What's the buzz? That’s where Delver’s Social Dashboard picks up. The widget, set for release by year end, will surf your social network for interesting and relevant information and present it to you so that you don’t have to search for it. “It will be an intelligent feed of what your network is up to,” Agmon says.

Social Dashboard is an OpenSocial gadget that Delver hopes you will embed in your MySpace page (Or on any other social network Web site that supports the OpenSocial APIs). Once there, it will scan what your network is publishing, rank what people are talking about, and present a key summary of hot topics.

“We map out on the dashboard all of the locations where your friend are. It’s your friends and friends of friends. You can see what your network is talking about right now. If a new movie is hot you’ll see it on the dashboard. You can sense what your network is up to,” he says.

He say that the dashboard will show which of your friends are creating blog posts, Twitter messages and other types of content and what type of information they are creating. The ranking process is simple: “If enough people are writing about a movie we know that the frequency is higher for that term and we serve that up because it’s of interest.”

But the idea is also to provide a point of aggregation and consolidation for all of the information being created in the user’s social network. “You don’t want to go to Flickr to see some photos and Picasa Web Albums to see others. You want to see it consolidated,” he says.

Agmon isn’t ready to demo the dashboard just yet. “I’m just sharing where we stand on development,” he says. That’s understandable, considering that Delver’s first product, the search engine, just debuted for public use in July and is still technically in its alpha testing phase. Agmon says Delver hasn't decided yet whether to embed the Social Dashboard into its own service, And Social Dashboard may debut under another name. That's the preliminary name Delver uses to describe the product, Agmon says.

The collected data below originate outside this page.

Lemma universe_step kind s t : advance_strategy_universe_lifecycle kind s t = Ok t →
  s = t ∨ t ∈ (if bool_decide (kind = MANUAL) then manual_transitions else generation_owned_transitions) s.
Proof.
  unfold advance_strategy_universe_lifecycle. destruct (bool_decide_reflect (s = t)) as [->|]; [by left|].
  intros H. right. cbv zeta in H. apply bind_Ok in H as (u & H & _). apply raise_if_Ok in H. apply negb_false in H.
  by apply bool_decide_eq_true_1 in H.
Qed.

(** What the last state of a history says of its earlier ones. *)
Definition universe_behind (kind : StrategyUniverseSourceKind) (h : list StrategyUniverseLifecycleState)
    (s : StrategyUniverseLifecycleState) : Prop :=
  match s with
  | UNIVERSE_WARMING => Forall (eq UNIVERSE_WARMING) h
  | UNIVERSE_STAGED => kind ≠ MANUAL ∧ UNIVERSE_ACTIVE ∉ h ∧ UNIVERSE_RETIRED ∉ h
  | UNIVERSE_ACTIVE => (kind ≠ MANUAL → UNIVERSE_STAGED ∈ h) ∧ UNIVERSE_RETIRED ∉ h
  | UNIVERSE_RETIRED => UNIVERSE_ACTIVE ∈ h
  | UNIVERSE_ABANDONED => UNIVERSE_ACTIVE ∉ h
  end.

Lemma universe_history_behind kind h s : universe_history kind (h ++ [s]) → universe_behind kind (h ++ [s]) s.
Proof.
  intros H. remember (h ++ [s]) as l eqn:E. revert h s E. induction H as [|l s' t H IH Ht]; intros h s E.
  - destruct h as [|? [|??]]; [|done..]. injection E as <-. by repeat constructor.
  - assert (E' : l ++ [s'; t] = (l ++ [s']) ++ [t]) by by rewrite <- app_assoc.
    rewrite E' in E |- *. apply app_inj_tail in E as [<- <-]. specialize (IH l s' eq_refl). clear E' H.
    destruct (universe_step _ _ _ Ht) as [<-|Hin].
    + destruct s'; cbn in *; rewrite ?elem_of_app, ?not_elem_of_app, ?list_elem_of_singleton, ?Forall_app in *;
        repeat split; try tauto; by repeat constructor.
    + case_bool_decide as Hk; destruct s', t; try (refute Hin); cbn in *;
        rewrite ?Forall_app, ?elem_of_app, ?not_elem_of_app, ?list_elem_of_singleton in *;
        rewrite ?Forall_forall in *; naive_solver.
Qed.

(** C33: Signals flow only from an active Universe, and an owned generation is staged
    before it is active; a retired Universe was active and an abandoned one never
    was, and neither moves again. *)
Theorem universe_active_only_when_due kind h s :
  universe_history kind (h ++ [s]) →
  (strategy_universe_allows_signal s = true → kind ≠ MANUAL → UNIVERSE_STAGED ∈ h) ∧
  (s = UNIVERSE_RETIRED → UNIVERSE_ACTIVE ∈ h) ∧
  (s = UNIVERSE_ABANDONED → UNIVERSE_ACTIVE ∉ h) ∧
  (s = UNIVERSE_RETIRED ∨ s = UNIVERSE_ABANDONED →
     ∀ t, s ≠ t → is_ok (advance_strategy_universe_lifecycle kind s t) = false).
Proof.
  intros H%universe_history_behind. split_and!.
  - intros Hs Hk. unfold strategy_universe_allows_signal in Hs. apply bool_decide_eq_true_1 in Hs as ->.
    destruct H as [H _]. apply H, elem_of_app in Hk as [|Hk%list_elem_of_singleton]; done.
  - intros ->. apply elem_of_app in H as [|H%list_elem_of_singleton]; done.
  - intros ->. by apply not_elem_of_app in H as [? _].
  - intros Hs t Ht. unfold advance_strategy_universe_lifecycle. rewrite bool_decide_eq_false_2 by done. cbv zeta.
    destruct Hs as [->| ->]; destruct kind, t; done.
Qed.


(** ** Instrument names *)

Lemma drop_prefix_Some p s r : drop_prefix p s = Some r ↔ s = p +:+ r.
Proof.
  unfold drop_prefix, startswith. split.
  - destruct (String.prefix p s) eqn:E; [|done]. intros [= <-]. apply prefix_text in E as [t ->].
    by rewrite (substring_rest _ _ p t) by (rewrite ?length_append; lia).
  - intros ->. rewrite (proj2 (prefix_text p _)) by (by exists r). f_equal.
    apply substring_rest; [done|]. rewrite length_append. lia.
Qed.

Lemma drop_suffix_Some q s r : drop_suffix q s = Some r ↔ s = r +:+ q.
Proof.
  unfold drop_suffix. split.
  - destruct (Nat.leb_spec (String.length q) (String.length s)) as [Hl|]; [|done]. cbn [andb].
    case_bool_decide as Hq; [|done]. intros [= <-].
    destruct (substring_split (String.length s - String.length q) s) as [H _]; [lia|].
    replace (String.length s - (String.length s - String.length q))%nat with (String.length q) in H by lia.
    by rewrite Hq in H.
  - intros ->. rewrite length_append.
    rewrite (substring_rest _ _ r q) by lia. rewrite (substring_prefix _ r q) by lia.
    rewrite (proj2 (Nat.leb_le _ _)) by lia. by rewrite bool_decide_eq_true_2.
Qed.

Lemma match_asset_Some p q s b : match_asset p q s = Some b ↔ s = p +:+ b +:+ q ∧ is_asset b = true.
Proof.
  unfold match_asset. split.
  - intros H. apply bind_Some in H as (r & Hr%drop_prefix_Some & H).
    apply bind_Some in H as (b' & Hb%drop_suffix_Some & H). destruct (is_asset b') eqn:E; [|done].
    injection H as ->. by subst.
  - intros [-> Hb]. rewrite (proj2 (drop_prefix_Some p _ (b +:+ q))) by done. cbn.
    rewrite (proj2 (drop_suffix_Some q _ b)) by done. cbn. by rewrite Hb.
Qed.

Definition perpetual (base : str) : BinanceUsdmInstrumentIdentity :=
  mkInstrument "binance-usdm" (base +:+ "USDT") base "USDT" "perpetual".

Lemma parsed_id s i : parse_binance_usdm_instrument_id s = Ok i ↔
  ∃ b, s = "binance-usdm:" +:+ b +:+ "USDT:perpetual" ∧ is_asset b = true ∧ i = perpetual b.
Proof.
  unfold parse_binance_usdm_instrument_id. split.
  - destruct (match_asset _ _ s) as [b|] eqn:E; [|done]. intros <-%Ok_inj.
    apply match_asset_Some in E as [-> Hb]. by exists b.
  - intros (b & -> & Hb & ->). rewrite (proj2 (match_asset_Some _ _ _ b)) by done. done.
Qed.

Lemma parsed_symbol s i : parse_binance_usdm_ccxt_symbol s = Ok i ↔
  ∃ b, s = b +:+ "/USDT:USDT" ∧ is_asset b = true ∧ i = perpetual b.
Proof.
  unfold parse_binance_usdm_ccxt_symbol. split.
  - destruct (match_asset _ _ s) as [b|] eqn:E; [|done].
    apply match_asset_Some in E as [-> Hb]. intros (b' & E & _ & ->)%parsed_id. exists b. split_and!; try done.
    apply (proj2 (drop_prefix_Some _ _ _)) in E. rewrite (proj2 (drop_prefix_Some "binance-usdm:" _ (b +:+ "USDT:perpetual"))) in E by done.
    injection E as E. apply (proj2 (drop_suffix_Some _ _ _)) in E. rewrite (proj2 (drop_suffix_Some "USDT:perpetual" _ b)) in E by done.
    by injection E as ->.
  - intros (b & -> & Hb & ->). rewrite (proj2 (match_asset_Some EmptyString _ _ b)) by done.
    apply parsed_id. by exists b.
Qed.

(** The canonical id and the CCXT symbol of an instrument are two spellings of
    the same thing: what either parser accepts is printed back unchanged, and the
    other spelling of the result is accepted by the other parser with the same
    result. *)
Theorem instrument_names_round_trip s i :
  (parse_binance_usdm_instrument_id s = Ok i →
     to_exchange_instrument_id i = s ∧ parse_binance_usdm_ccxt_symbol (to_ccxt_symbol i) = Ok i) ∧
  (parse_binance_usdm_ccxt_symbol s = Ok i →
     to_ccxt_symbol i = s ∧ parse_binance_usdm_instrument_id (to_exchange_instrument_id i) = Ok i).
Proof.
  split.
  - intros (b & -> & Hb & ->)%parsed_id. split.
    + unfold to_exchange_instrument_id, perpetual. cbn [bi_venue_id bi_symbol bi_product_type].
      by rewrite append_assoc.
    + apply parsed_symbol. by exists b.
  - intros (b & -> & Hb & ->)%parsed_symbol. split; [done|].
    apply parsed_id. exists b. split_and!; try done.
    unfold to_exchange_instrument_id, perpetual. cbn [bi_venue_id bi_symbol bi_product_type].
    by rewrite append_assoc.
Qed.

(** ** Samples *)

Module SampleControl.

Definition vacuum (s : StrategyEntryVacuumState) (drained resolved : option Z) : StrategyEntryVacuum :=
  mkVacuum "vacuum-1" "SOR-001" "sor-dynamic-selection-v0" DAY_MS (Some "generation-1") s 1000 drained resolved
    "reconfiguring" 1.

Definition passed : list StrategyEntryVacuum :=
  [vacuum V_OPEN None None; vacuum V_DRAINING_ENTRY None None; vacuum V_RECONFIGURING (Some 2000) None].

Definition active : StrategyEntryVacuum := vacuum V_RESOLVED_ACTIVE (Some 2000) (Some 3000).

Lemma history : vacuum_history (passed ++ [active]).
Proof.
  apply (vacuum_moved [vacuum V_OPEN None None; vacuum V_DRAINING_ENTRY None None]); [|by vm_compute..].
  apply (vacuum_moved [vacuum V_OPEN None None]); [|by vm_compute..].
  apply (vacuum_moved []); [|by vm_compute..]. by apply vacuum_opened; vm_compute.
Qed.

Definition phases : list ControlOperationState := O_VALIDATING :: operation_phases.

Lemma flattened : operation_history (phases ++ [O_COMPLETED]).
Proof.
  apply (operation_moved [O_VALIDATING; O_PENDING; O_CLAIMED; O_EXITS_REQUESTED; O_RECONCILIATION_PENDING; O_SETTLEMENT_PENDING]); [|done].
  apply (operation_moved [O_VALIDATING; O_PENDING; O_CLAIMED; O_EXITS_REQUESTED; O_RECONCILIATION_PENDING]); [|done].
  apply (operation_moved [O_VALIDATING; O_PENDING; O_CLAIMED; O_EXITS_REQUESTED]); [|done].
  apply (operation_moved [O_VALIDATING; O_PENDING; O_CLAIMED]); [|done].
  apply (operation_moved [O_VALIDATING; O_PENDING]); [|done].
  apply (operation_moved [O_VALIDATING]); [|done].
  apply (operation_moved []); [|done]. apply operation_started.
Qed.

Definition scope : OwnerPolicyScope :=
  [mkEventProfile "CPM-LONG" "profile-a"; mkEventProfile "MI-LONG" "profile-b"].

End SampleControl.
Import SampleControl.


Lemma flatten_completes_in_order_witness :
  Forall immediate phases ∨ O_NEEDS_INTERVENTION ∈ phases ∨ operation_phases `sublist_of` phases.
Proof. exact (flatten_completes_in_order phases flattened). Defined.

Lemma operations_finish_witness :
  operation_run O_REVIEW_PENDING [O_NEEDS_INTERVENTION; O_COMPLETED] ∧
  (length [O_NEEDS_INTERVENTION; O_COMPLETED] <= 9 - operation_rank O_REVIEW_PENDING)%nat.
Proof.
  assert (H : operation_run O_REVIEW_PENDING [O_NEEDS_INTERVENTION; O_COMPLETED]).
  { apply run_moves; [done..|]. apply run_moves; [done..|]. apply run_stops. }
  split; [exact H|]. exact (proj1 (operations_finish _ _ H)).
Defined.

Lemma scope_authorizes_its_pairs_witness :
  (∀ event profile, authorizes scope event profile = true ↔ mkEventProfile event profile ∈ scope) ∧
  ∀ event p q, authorizes scope event p = true → authorizes scope event q = true → p = q.
Proof. apply (scope_authorizes_its_pairs scope scope). by vm_compute. Defined.

Lemma universe_active_only_when_due_witness :
  (strategy_universe_allows_signal UNIVERSE_ACTIVE = true → DYNAMIC_SELECTION ≠ MANUAL →
     UNIVERSE_STAGED ∈ [UNIVERSE_WARMING; UNIVERSE_STAGED]) ∧
  (UNIVERSE_ACTIVE = UNIVERSE_RETIRED → UNIVERSE_ACTIVE ∈ [UNIVERSE_WARMING; UNIVERSE_STAGED]).
Proof.
  destruct (universe_active_only_when_due DYNAMIC_SELECTION [UNIVERSE_WARMING; UNIVERSE_STAGED] UNIVERSE_ACTIVE)
    as (H1 & H2 & _); [|by split].
  apply (universe_moved _ [UNIVERSE_WARMING]); [|done]. apply (universe_moved _ []); [|done]. apply universe_installed.
Defined.

Lemma instrument_names_round_trip_witness :
  to_exchange_instrument_id (perpetual "BTC") = "binance-usdm:BTCUSDT:perpetual" ∧
  to_ccxt_symbol (perpetual "BTC") = "BTC/USDT:USDT".
Proof.
  split.
  - apply (proj1 (instrument_names_round_trip "binance-usdm:BTCUSDT:perpetual" (perpetual "BTC"))). by vm_compute.
  - apply (proj2 (instrument_names_round_trip "BTC/USDT:USDT" (perpetual "BTC"))). by vm_compute.
Defined.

Delver has yet to set a release date for the Social Dashboard, which Agmon says is in the final stages of development, but he promises that it will be available before the end of this year.

For now, the final release date and decision on when to make the announcement will have to wait. Agmon just got back from one excursion 22 miles up river into a deep canyon and is about to depart on another. As the bus taking him on his next excursion pulls up, his thoughts return to his vacation. “I've seen a lot of crocodiles. It’s just beautiful here."

He can afford to relax for now: Delver is ahead of the pack. But with Google and other search engine vendors interested in this same social network space, there could soon be plenty of alligators waiting for him at home.